**Your goal**.
Wherever the string "request" turns up in the data, copy the whole line.

____________________

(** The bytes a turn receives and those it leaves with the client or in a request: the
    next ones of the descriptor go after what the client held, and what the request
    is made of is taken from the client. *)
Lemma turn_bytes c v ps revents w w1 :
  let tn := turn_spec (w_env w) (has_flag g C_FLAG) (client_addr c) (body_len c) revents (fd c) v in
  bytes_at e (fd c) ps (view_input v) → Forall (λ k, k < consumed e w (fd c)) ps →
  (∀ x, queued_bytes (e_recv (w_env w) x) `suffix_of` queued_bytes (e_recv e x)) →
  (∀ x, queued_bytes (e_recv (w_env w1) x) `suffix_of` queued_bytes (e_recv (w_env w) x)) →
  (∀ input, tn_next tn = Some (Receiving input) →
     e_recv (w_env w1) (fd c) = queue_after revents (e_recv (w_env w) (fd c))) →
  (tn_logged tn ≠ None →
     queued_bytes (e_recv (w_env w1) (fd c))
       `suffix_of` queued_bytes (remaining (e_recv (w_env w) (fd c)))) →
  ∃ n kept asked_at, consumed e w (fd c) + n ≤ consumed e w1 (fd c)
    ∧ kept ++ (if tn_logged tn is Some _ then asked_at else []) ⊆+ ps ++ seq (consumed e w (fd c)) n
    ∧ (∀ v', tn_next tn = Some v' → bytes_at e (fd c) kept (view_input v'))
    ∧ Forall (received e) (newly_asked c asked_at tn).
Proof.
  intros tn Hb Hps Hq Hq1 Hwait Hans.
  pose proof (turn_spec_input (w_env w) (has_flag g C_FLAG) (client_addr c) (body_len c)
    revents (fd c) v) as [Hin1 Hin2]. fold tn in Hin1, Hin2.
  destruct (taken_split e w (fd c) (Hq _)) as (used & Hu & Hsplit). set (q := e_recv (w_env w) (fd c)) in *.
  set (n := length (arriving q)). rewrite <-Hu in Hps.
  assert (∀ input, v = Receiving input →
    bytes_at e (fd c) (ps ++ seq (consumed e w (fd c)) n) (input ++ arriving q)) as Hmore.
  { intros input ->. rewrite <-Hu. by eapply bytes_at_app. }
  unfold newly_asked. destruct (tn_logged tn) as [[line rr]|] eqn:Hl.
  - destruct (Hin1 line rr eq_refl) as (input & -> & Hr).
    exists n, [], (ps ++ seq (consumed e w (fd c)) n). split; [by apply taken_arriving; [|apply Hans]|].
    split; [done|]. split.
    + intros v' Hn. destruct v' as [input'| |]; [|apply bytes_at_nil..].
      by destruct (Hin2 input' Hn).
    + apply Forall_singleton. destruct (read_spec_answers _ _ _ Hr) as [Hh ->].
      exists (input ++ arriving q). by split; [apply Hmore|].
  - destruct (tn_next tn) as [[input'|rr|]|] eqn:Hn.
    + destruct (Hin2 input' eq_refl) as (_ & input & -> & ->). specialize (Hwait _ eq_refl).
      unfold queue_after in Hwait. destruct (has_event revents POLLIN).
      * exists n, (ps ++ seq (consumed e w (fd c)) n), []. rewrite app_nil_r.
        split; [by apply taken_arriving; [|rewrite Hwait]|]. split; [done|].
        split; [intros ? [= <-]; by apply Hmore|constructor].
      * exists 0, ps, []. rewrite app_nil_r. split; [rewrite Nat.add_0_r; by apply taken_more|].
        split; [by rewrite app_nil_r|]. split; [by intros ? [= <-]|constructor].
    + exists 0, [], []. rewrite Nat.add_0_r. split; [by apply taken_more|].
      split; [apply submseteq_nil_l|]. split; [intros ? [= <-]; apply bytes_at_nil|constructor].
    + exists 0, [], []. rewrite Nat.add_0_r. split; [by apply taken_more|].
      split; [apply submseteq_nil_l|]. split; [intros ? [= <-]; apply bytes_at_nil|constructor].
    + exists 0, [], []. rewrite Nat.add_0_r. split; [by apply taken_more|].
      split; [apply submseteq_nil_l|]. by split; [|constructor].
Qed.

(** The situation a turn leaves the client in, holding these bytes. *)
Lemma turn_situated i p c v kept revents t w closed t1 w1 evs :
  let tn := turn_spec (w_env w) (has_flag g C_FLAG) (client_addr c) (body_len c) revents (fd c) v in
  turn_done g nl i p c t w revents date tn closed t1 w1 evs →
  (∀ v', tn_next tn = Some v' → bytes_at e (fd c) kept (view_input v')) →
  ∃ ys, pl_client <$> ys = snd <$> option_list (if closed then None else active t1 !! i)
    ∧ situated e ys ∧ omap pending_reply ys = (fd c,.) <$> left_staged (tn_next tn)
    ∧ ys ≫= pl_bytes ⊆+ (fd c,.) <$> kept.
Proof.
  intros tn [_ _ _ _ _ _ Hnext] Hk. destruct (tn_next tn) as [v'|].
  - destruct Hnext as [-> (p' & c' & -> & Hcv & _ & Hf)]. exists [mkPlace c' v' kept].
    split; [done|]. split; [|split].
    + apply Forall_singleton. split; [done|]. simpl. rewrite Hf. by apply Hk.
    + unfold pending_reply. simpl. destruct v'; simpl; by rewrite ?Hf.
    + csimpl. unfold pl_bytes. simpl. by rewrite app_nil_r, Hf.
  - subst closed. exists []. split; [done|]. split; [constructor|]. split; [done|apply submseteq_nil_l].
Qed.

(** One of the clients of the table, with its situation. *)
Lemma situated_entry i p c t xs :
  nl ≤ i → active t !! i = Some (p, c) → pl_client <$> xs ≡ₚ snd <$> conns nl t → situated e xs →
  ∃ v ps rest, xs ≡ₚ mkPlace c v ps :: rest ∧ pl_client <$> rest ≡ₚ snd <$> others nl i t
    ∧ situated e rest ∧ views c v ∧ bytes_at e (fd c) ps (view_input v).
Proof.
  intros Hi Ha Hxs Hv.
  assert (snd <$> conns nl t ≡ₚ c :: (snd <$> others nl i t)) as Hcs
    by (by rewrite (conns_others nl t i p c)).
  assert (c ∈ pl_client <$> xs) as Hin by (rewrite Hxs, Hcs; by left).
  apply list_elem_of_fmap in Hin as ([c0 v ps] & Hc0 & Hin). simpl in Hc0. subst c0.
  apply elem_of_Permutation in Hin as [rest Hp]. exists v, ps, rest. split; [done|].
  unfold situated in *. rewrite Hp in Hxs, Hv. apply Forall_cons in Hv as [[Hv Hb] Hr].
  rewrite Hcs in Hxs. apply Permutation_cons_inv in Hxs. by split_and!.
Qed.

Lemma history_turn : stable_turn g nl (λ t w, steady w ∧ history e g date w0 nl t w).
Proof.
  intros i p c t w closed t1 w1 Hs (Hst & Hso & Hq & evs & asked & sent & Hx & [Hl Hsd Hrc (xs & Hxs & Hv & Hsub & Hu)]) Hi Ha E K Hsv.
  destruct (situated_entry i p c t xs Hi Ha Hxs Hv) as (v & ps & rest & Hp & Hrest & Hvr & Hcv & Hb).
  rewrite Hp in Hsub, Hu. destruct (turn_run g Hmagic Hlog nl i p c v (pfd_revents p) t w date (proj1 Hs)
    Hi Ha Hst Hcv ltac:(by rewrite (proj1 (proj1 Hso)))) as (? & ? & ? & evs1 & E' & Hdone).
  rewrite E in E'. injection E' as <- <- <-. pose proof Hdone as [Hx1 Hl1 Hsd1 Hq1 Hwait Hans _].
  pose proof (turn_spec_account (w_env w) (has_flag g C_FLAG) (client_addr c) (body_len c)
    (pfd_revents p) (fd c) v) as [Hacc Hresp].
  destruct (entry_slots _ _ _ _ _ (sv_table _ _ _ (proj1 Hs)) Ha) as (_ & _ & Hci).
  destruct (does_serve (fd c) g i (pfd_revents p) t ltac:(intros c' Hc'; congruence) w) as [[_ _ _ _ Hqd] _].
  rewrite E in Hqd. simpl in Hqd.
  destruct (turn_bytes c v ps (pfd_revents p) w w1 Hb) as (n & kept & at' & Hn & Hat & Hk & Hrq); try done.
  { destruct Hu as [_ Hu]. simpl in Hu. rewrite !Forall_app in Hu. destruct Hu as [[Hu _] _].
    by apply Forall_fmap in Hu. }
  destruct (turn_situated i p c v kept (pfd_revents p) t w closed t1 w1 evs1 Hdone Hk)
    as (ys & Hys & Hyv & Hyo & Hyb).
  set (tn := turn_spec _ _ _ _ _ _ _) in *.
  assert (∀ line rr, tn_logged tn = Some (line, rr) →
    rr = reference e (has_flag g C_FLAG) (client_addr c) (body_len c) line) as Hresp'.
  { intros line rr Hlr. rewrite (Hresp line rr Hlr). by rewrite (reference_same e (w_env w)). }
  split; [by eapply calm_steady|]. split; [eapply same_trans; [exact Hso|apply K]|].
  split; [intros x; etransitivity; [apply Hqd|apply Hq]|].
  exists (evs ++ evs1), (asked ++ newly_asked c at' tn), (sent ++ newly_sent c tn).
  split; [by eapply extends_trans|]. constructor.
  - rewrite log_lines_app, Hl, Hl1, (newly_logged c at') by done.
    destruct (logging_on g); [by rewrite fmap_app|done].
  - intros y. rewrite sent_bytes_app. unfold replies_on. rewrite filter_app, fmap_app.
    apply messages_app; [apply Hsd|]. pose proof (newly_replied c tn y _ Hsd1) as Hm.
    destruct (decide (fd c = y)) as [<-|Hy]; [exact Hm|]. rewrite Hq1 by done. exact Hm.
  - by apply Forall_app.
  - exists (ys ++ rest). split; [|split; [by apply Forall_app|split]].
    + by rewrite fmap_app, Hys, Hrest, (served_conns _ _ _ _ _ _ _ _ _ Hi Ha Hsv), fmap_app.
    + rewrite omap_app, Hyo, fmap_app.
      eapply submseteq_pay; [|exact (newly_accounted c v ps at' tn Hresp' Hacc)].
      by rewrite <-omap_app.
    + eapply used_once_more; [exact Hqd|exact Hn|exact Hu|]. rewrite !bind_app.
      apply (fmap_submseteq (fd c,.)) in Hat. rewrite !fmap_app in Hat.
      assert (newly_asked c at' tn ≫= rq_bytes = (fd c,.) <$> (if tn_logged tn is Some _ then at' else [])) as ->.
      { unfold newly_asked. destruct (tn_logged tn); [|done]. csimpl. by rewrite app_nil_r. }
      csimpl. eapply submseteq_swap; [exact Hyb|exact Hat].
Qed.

____________________

**Answer section**.
(** The bytes a turn receives and those it leaves with the client or in a request: the
    next ones of the descriptor go after what the client held, and what the request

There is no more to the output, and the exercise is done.